Please repeat only the stretch of records running from the first line through the line that contains "cbv beta in H.".

*** DATA TO PROCESS Section Begins ***

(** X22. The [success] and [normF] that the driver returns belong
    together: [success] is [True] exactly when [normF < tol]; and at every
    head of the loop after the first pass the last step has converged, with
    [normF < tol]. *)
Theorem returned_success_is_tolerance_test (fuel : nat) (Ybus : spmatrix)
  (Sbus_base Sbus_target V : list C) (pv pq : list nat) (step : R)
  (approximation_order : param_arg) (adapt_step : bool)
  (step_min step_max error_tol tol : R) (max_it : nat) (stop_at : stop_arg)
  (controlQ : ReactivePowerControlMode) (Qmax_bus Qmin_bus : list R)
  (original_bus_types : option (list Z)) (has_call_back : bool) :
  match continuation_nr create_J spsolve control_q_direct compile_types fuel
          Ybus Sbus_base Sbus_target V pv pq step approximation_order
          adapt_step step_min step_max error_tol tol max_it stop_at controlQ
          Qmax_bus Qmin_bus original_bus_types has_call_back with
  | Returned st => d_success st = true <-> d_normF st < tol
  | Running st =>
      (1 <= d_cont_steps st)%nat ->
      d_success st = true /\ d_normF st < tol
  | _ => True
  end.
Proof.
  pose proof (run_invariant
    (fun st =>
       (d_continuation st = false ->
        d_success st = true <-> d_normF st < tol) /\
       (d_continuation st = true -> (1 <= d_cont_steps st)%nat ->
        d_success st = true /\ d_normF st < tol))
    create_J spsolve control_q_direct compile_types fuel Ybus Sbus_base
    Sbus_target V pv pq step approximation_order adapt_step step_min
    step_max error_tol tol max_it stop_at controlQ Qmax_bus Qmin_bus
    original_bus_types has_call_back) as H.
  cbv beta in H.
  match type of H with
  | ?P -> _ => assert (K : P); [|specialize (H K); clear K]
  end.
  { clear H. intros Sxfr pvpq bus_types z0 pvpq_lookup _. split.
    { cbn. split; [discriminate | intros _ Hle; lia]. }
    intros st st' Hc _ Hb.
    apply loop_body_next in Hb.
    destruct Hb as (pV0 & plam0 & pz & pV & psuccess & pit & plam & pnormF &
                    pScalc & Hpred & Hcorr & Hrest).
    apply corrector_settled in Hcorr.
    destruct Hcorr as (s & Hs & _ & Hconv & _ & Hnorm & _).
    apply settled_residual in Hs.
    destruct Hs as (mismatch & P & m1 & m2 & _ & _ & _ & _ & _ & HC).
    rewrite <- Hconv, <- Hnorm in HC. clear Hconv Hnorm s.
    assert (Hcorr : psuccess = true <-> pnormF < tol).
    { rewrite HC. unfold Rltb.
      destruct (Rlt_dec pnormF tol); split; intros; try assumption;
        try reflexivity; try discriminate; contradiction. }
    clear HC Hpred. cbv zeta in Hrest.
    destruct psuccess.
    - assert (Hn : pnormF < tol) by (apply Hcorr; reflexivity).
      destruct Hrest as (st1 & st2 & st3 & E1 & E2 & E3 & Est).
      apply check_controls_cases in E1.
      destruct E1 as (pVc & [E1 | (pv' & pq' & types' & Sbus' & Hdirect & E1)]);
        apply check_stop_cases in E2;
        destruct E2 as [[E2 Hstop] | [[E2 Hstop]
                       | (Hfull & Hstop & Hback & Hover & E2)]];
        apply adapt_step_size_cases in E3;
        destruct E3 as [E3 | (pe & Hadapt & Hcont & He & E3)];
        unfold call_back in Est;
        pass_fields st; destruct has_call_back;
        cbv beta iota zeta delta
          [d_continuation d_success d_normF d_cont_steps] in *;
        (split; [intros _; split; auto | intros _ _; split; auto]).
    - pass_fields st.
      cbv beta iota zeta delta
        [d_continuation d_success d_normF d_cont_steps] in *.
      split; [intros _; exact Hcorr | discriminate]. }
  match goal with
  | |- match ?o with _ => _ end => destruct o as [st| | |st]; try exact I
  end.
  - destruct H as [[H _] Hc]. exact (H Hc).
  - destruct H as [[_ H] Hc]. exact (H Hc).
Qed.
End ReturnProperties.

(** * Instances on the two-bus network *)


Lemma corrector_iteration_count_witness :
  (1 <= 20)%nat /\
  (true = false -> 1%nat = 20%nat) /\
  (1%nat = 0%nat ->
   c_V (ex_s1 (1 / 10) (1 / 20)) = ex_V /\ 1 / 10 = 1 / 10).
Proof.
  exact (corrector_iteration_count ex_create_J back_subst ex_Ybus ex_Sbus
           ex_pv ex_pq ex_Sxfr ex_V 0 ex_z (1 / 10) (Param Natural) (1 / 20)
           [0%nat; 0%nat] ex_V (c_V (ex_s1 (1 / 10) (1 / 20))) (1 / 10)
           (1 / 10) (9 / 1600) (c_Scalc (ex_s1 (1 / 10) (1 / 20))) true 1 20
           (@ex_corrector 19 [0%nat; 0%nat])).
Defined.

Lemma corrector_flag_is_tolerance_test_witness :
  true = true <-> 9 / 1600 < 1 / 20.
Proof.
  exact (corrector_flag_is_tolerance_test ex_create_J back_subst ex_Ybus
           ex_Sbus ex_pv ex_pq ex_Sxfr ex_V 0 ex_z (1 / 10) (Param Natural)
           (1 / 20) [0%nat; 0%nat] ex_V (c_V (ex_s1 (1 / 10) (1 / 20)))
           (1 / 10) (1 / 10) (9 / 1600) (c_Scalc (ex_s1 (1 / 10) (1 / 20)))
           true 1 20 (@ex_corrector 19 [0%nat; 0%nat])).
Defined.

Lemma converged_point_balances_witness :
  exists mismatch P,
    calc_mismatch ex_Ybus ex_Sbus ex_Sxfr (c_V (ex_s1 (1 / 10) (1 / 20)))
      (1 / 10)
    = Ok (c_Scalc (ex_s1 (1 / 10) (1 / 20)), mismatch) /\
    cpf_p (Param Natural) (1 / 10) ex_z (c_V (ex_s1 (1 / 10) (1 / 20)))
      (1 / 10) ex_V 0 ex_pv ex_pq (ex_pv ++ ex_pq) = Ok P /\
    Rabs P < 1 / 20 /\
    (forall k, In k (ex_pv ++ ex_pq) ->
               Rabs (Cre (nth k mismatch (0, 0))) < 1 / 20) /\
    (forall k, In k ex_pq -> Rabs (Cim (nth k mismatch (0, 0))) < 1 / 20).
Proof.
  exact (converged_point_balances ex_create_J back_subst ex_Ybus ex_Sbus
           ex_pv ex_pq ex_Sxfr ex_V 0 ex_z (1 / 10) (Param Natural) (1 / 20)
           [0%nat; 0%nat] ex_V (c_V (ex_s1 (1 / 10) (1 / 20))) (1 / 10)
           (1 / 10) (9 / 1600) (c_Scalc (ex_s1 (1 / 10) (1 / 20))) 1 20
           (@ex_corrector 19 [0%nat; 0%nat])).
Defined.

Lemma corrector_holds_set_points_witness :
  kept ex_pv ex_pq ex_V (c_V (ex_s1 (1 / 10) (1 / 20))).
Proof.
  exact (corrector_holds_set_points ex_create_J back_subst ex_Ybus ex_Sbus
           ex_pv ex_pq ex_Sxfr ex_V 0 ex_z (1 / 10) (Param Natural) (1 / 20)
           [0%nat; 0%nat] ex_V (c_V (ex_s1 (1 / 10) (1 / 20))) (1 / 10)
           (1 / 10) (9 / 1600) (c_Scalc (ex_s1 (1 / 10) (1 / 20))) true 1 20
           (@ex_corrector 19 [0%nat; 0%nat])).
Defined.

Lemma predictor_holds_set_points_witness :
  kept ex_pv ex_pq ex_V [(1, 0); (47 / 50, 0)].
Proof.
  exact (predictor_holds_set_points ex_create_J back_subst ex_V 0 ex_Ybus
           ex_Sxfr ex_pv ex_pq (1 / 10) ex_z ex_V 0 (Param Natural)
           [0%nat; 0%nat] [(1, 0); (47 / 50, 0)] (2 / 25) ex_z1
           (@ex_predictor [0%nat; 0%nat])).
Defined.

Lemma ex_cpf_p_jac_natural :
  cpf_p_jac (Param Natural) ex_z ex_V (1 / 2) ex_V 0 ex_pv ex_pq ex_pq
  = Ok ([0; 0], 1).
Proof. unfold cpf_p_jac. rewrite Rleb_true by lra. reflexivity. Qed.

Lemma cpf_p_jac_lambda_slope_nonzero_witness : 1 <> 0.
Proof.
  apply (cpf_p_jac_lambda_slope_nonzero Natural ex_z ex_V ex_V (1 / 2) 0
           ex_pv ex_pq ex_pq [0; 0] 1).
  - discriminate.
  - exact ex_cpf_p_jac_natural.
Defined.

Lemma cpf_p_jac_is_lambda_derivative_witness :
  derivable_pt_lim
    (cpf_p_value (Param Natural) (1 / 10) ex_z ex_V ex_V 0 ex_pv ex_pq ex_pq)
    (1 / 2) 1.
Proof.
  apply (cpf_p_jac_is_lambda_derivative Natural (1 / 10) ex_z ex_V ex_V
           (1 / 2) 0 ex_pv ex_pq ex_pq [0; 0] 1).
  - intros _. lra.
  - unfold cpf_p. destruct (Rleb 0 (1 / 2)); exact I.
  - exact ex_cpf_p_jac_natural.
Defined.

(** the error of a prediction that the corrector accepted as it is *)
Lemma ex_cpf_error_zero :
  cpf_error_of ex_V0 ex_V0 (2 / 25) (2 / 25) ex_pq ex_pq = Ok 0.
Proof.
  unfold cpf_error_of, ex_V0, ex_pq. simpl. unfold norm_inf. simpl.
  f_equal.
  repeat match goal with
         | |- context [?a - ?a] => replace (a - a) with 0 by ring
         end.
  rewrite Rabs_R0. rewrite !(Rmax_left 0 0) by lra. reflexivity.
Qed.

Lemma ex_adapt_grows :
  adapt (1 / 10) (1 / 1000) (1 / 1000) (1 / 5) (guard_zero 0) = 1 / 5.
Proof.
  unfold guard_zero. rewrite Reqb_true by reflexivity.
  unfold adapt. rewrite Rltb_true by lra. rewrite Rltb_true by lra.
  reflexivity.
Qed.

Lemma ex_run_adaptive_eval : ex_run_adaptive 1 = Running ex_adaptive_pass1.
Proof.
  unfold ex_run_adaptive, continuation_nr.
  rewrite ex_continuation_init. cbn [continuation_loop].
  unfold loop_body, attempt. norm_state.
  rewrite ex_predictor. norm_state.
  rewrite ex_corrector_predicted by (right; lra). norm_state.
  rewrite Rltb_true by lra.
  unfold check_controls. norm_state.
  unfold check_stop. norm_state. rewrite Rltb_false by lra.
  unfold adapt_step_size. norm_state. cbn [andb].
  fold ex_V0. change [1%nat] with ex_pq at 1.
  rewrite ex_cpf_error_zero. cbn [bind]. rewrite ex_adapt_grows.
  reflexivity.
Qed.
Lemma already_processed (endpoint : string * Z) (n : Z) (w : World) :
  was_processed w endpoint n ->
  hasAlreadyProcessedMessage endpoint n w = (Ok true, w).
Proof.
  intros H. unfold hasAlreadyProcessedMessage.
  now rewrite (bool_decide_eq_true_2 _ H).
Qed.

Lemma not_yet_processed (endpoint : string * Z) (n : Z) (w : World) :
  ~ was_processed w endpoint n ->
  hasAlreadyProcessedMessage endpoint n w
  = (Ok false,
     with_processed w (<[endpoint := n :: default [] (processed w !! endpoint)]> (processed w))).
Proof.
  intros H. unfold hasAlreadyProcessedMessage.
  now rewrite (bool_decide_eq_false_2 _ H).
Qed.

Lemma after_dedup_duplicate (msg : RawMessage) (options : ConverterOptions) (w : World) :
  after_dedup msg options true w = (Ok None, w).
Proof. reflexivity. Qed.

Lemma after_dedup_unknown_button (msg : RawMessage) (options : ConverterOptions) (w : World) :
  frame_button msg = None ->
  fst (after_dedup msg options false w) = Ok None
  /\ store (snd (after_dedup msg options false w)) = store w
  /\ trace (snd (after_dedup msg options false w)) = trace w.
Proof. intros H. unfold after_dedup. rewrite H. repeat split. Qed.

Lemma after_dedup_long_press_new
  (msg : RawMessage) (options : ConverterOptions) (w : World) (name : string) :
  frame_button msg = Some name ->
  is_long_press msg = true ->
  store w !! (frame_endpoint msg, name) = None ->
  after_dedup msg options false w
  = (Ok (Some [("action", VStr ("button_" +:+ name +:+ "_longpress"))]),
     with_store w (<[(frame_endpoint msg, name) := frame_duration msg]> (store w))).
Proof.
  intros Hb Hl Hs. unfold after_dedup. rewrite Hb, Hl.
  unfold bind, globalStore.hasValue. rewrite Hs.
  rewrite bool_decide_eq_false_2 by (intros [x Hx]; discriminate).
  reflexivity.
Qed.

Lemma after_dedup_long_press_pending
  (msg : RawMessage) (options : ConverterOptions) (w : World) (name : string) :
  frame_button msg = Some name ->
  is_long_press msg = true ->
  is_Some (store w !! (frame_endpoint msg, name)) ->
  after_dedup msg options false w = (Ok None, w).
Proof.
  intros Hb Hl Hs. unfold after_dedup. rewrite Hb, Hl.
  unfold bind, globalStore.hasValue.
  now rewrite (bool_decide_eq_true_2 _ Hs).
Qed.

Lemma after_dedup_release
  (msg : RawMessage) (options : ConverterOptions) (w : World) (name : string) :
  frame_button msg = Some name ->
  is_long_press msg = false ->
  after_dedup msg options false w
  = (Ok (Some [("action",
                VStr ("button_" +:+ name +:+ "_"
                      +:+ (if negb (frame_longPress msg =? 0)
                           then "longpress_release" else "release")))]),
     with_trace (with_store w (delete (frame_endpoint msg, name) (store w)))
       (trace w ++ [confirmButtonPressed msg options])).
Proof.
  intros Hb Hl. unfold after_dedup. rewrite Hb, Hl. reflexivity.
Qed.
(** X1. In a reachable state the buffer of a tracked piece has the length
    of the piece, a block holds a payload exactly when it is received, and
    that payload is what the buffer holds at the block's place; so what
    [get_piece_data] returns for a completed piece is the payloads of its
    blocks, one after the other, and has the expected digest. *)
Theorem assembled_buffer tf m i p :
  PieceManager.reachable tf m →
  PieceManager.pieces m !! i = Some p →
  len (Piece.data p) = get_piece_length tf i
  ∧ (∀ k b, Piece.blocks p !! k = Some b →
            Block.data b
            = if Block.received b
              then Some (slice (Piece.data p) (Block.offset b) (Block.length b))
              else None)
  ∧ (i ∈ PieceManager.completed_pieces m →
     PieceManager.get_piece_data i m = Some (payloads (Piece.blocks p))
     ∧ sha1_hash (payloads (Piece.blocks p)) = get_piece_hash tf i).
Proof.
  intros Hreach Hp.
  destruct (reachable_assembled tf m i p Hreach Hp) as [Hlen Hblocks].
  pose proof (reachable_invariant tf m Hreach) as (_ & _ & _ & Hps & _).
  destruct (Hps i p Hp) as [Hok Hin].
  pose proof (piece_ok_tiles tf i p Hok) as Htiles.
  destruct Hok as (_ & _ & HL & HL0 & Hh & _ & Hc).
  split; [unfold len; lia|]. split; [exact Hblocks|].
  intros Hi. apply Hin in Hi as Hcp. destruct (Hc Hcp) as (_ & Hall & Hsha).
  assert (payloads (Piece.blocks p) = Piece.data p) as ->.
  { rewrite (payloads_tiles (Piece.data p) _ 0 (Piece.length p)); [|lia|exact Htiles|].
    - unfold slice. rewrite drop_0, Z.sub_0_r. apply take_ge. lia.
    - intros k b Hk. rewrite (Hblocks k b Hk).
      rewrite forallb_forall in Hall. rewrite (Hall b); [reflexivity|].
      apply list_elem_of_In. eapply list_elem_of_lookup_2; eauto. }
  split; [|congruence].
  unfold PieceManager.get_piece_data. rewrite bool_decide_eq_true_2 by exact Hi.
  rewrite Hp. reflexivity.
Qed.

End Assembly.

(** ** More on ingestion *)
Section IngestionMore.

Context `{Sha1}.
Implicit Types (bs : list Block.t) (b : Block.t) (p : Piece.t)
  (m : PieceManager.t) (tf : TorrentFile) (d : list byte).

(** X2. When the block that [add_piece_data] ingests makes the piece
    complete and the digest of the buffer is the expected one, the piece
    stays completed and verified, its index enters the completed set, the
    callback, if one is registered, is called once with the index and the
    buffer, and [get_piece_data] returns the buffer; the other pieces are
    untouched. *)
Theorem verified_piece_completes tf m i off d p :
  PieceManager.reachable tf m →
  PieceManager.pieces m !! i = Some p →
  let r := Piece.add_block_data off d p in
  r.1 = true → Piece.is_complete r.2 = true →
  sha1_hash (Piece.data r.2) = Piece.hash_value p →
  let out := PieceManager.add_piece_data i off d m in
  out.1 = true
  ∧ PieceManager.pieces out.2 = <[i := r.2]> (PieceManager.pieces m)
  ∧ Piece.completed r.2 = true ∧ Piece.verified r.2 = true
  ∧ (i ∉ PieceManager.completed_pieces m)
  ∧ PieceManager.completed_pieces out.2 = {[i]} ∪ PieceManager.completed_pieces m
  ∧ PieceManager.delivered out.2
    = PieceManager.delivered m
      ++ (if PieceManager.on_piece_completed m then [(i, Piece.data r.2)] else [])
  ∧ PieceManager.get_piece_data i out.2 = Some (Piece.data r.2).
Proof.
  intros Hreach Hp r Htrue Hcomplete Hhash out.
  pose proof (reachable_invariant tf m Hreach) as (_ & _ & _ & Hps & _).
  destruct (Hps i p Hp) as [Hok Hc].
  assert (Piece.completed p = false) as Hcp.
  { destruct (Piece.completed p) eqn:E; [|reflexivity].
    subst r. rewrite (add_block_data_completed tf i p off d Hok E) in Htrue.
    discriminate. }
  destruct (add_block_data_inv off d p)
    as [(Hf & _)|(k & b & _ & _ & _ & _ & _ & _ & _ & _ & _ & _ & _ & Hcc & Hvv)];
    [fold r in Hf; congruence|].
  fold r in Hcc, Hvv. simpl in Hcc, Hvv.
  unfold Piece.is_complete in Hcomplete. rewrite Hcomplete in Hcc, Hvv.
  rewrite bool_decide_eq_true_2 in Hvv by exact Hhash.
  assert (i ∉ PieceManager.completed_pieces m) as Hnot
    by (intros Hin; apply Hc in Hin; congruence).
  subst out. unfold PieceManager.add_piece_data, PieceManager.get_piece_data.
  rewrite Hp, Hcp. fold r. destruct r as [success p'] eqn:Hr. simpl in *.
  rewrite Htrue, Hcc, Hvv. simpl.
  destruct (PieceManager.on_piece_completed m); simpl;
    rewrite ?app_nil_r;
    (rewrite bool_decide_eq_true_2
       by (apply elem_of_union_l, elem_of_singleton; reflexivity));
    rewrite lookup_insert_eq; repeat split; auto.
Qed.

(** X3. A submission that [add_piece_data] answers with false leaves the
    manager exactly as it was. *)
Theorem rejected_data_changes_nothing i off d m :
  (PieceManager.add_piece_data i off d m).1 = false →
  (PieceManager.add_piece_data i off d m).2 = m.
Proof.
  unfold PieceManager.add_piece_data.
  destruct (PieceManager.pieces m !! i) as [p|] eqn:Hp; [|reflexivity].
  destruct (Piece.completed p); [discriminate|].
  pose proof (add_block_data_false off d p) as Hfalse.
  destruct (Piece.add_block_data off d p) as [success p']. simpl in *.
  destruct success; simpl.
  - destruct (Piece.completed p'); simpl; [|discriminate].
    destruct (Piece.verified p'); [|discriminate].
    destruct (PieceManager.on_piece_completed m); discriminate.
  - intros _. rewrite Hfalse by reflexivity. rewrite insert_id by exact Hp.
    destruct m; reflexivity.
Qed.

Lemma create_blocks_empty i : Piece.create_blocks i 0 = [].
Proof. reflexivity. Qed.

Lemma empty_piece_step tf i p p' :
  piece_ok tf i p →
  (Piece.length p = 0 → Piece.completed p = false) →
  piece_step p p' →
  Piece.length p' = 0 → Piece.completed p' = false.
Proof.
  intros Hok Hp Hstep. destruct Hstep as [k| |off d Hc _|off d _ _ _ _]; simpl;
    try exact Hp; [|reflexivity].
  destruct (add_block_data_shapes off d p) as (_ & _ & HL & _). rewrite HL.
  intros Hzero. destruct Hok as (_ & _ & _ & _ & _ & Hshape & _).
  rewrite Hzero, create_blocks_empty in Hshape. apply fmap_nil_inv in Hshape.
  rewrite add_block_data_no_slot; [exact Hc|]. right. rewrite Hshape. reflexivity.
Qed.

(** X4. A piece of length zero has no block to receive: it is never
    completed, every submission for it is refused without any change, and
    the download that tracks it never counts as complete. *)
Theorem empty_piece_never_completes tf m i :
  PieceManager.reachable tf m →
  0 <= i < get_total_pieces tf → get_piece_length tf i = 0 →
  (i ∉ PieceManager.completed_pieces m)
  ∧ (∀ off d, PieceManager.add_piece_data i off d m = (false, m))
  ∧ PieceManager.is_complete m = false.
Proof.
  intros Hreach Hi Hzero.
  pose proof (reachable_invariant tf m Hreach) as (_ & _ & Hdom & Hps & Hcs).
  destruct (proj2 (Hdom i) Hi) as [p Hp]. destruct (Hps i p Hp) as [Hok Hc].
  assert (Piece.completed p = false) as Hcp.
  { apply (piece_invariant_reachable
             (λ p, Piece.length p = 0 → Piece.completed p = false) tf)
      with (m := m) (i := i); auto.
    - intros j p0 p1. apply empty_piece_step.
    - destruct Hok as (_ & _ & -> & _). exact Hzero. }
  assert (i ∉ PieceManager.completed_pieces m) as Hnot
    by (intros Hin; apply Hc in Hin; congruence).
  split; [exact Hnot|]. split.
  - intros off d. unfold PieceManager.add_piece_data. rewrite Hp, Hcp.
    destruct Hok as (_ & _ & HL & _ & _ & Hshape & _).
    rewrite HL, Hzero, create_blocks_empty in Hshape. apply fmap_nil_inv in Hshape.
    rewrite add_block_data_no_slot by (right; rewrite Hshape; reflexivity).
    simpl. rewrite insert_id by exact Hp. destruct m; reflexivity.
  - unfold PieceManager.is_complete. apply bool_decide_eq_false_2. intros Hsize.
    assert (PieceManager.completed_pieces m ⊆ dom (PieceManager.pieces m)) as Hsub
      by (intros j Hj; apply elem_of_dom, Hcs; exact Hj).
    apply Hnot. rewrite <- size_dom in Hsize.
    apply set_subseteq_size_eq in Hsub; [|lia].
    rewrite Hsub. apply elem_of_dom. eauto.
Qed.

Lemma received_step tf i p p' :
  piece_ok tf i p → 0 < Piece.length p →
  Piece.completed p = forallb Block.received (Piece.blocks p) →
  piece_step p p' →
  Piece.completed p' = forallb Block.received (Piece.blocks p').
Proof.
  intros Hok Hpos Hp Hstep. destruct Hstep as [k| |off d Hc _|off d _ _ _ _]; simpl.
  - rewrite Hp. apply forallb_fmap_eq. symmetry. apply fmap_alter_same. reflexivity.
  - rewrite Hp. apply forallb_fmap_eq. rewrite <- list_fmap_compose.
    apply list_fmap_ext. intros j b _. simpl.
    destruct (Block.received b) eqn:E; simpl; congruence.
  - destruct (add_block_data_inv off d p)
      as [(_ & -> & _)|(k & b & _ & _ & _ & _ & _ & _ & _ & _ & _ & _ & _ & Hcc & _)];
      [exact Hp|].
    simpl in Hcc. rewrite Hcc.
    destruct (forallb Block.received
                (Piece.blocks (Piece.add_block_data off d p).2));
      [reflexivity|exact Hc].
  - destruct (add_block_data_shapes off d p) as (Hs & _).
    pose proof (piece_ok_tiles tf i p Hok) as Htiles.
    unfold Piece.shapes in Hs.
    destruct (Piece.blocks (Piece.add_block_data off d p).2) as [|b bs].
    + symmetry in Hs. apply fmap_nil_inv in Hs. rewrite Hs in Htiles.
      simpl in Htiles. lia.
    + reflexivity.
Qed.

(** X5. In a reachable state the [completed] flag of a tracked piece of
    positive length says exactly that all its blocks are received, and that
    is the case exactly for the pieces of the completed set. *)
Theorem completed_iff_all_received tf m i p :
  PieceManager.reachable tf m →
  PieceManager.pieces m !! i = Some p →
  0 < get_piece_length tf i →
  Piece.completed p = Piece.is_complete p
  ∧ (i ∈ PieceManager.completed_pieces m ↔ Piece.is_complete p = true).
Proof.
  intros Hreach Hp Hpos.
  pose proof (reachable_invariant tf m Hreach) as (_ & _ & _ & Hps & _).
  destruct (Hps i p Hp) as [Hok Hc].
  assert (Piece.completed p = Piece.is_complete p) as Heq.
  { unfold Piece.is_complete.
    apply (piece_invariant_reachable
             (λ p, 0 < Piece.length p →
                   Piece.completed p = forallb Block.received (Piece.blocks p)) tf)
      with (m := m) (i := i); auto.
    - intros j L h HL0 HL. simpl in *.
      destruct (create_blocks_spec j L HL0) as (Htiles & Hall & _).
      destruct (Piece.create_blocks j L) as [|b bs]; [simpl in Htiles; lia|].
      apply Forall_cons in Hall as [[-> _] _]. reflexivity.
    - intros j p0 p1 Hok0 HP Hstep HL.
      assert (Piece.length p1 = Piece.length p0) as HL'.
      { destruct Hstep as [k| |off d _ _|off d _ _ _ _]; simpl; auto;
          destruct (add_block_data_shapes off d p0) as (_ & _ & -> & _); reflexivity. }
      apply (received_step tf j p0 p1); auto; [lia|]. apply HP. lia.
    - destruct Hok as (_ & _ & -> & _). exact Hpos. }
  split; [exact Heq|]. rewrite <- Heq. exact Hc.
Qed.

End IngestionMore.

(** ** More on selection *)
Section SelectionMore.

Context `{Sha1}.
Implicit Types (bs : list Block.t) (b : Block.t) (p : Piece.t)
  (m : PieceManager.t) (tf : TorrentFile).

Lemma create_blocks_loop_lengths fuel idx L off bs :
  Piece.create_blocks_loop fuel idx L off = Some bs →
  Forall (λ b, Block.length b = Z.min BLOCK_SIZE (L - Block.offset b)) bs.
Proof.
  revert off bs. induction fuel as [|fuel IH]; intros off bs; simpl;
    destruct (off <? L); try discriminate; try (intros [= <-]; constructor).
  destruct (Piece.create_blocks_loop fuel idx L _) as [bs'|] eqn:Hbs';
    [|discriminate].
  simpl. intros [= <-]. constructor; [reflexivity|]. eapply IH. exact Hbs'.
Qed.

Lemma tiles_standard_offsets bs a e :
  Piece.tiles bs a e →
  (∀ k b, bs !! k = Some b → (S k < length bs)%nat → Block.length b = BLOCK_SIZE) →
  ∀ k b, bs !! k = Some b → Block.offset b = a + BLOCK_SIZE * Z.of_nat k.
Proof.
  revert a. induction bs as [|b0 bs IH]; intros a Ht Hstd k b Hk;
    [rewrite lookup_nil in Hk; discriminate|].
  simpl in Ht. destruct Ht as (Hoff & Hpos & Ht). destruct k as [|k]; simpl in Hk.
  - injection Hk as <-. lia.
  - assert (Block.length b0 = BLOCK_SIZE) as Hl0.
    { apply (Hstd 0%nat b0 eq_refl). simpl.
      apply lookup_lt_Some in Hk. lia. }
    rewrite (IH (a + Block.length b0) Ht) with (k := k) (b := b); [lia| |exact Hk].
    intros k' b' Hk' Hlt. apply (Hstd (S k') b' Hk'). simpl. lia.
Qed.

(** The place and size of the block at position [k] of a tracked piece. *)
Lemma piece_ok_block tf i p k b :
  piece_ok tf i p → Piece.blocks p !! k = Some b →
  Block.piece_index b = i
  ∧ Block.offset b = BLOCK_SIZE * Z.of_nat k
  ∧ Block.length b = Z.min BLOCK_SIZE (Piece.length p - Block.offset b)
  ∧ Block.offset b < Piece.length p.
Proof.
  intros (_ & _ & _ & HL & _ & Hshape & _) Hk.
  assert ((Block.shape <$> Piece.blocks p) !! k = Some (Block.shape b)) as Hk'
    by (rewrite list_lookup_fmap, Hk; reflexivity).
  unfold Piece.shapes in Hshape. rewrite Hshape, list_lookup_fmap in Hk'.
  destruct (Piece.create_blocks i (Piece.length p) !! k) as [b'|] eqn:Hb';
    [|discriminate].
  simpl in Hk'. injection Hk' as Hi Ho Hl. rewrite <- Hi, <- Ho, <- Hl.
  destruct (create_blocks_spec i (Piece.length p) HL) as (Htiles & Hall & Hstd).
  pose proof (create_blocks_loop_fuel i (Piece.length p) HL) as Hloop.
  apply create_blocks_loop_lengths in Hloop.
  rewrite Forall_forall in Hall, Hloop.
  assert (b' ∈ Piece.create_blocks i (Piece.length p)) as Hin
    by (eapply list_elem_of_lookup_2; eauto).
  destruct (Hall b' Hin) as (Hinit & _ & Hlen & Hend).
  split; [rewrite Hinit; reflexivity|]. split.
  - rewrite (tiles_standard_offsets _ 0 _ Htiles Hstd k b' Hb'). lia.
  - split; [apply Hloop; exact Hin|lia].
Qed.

*** DATA TO PROCESS Section Ends ***

- [TASK SOLUTION]
(** X22. The [success] and [normF] that the driver returns belong
    together: [success] is [True] exactly when [normF < tol]; and at every
    head of the loop after the first pass the last step has converged, with
    [normF < tol]. *)
Theorem returned_success_is_tolerance_test (fuel : nat) (Ybus : spmatrix)
  (Sbus_base Sbus_target V : list C) (pv pq : list nat) (step : R)
  (approximation_order : param_arg) (adapt_step : bool)
  (step_min step_max error_tol tol : R) (max_it : nat) (stop_at : stop_arg)
  (controlQ : ReactivePowerControlMode) (Qmax_bus Qmin_bus : list R)
  (original_bus_types : option (list Z)) (has_call_back : bool) :
  match continuation_nr create_J spsolve control_q_direct compile_types fuel
          Ybus Sbus_base Sbus_target V pv pq step approximation_order
          adapt_step step_min step_max error_tol tol max_it stop_at controlQ
          Qmax_bus Qmin_bus original_bus_types has_call_back with
  | Returned st => d_success st = true <-> d_normF st < tol
  | Running st =>
      (1 <= d_cont_steps st)%nat ->
      d_success st = true /\ d_normF st < tol
  | _ => True
  end.
Proof.
  pose proof (run_invariant
    (fun st =>
       (d_continuation st = false ->
        d_success st = true <-> d_normF st < tol) /\
       (d_continuation st = true -> (1 <= d_cont_steps st)%nat ->
        d_success st = true /\ d_normF st < tol))
    create_J spsolve control_q_direct compile_types fuel Ybus Sbus_base
    Sbus_target V pv pq step approximation_order adapt_step step_min
    step_max error_tol tol max_it stop_at controlQ Qmax_bus Qmin_bus
    original_bus_types has_call_back) as H.
  cbv beta in H.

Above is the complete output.